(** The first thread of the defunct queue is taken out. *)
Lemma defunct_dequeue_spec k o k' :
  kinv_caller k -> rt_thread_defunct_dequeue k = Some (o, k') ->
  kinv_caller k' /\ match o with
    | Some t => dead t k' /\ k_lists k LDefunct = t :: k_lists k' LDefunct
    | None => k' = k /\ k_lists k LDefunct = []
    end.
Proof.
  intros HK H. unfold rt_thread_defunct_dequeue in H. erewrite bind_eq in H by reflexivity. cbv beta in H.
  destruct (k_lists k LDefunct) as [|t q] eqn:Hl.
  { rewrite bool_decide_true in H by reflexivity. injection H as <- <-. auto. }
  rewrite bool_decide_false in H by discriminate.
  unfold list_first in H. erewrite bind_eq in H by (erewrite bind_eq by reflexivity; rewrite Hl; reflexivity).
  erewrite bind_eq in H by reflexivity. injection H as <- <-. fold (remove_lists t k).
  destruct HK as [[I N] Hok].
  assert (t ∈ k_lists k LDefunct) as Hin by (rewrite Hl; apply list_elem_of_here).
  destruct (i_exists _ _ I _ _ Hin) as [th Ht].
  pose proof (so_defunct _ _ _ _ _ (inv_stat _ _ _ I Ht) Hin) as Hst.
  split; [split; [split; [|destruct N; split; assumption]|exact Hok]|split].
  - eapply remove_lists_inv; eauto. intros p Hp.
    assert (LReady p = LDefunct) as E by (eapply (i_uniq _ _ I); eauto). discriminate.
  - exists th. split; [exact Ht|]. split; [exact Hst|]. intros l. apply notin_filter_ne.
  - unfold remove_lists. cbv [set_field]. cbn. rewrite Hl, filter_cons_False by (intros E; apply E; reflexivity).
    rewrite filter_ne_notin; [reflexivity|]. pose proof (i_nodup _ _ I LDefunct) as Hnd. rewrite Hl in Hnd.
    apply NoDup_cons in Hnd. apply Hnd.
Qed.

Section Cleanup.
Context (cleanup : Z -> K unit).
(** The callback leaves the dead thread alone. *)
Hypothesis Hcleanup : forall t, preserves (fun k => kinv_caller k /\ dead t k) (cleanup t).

..............................

▶ _Task goal_: Lines containing the word "eauto" must be found in the data above and copied.

▶ _Answer for this exercise_:
  - eapply remove_lists_inv; eauto. intros p Hp.
    assert (LReady p = LDefunct) as E by (eapply (i_uniq _ _ I); eauto). discriminate.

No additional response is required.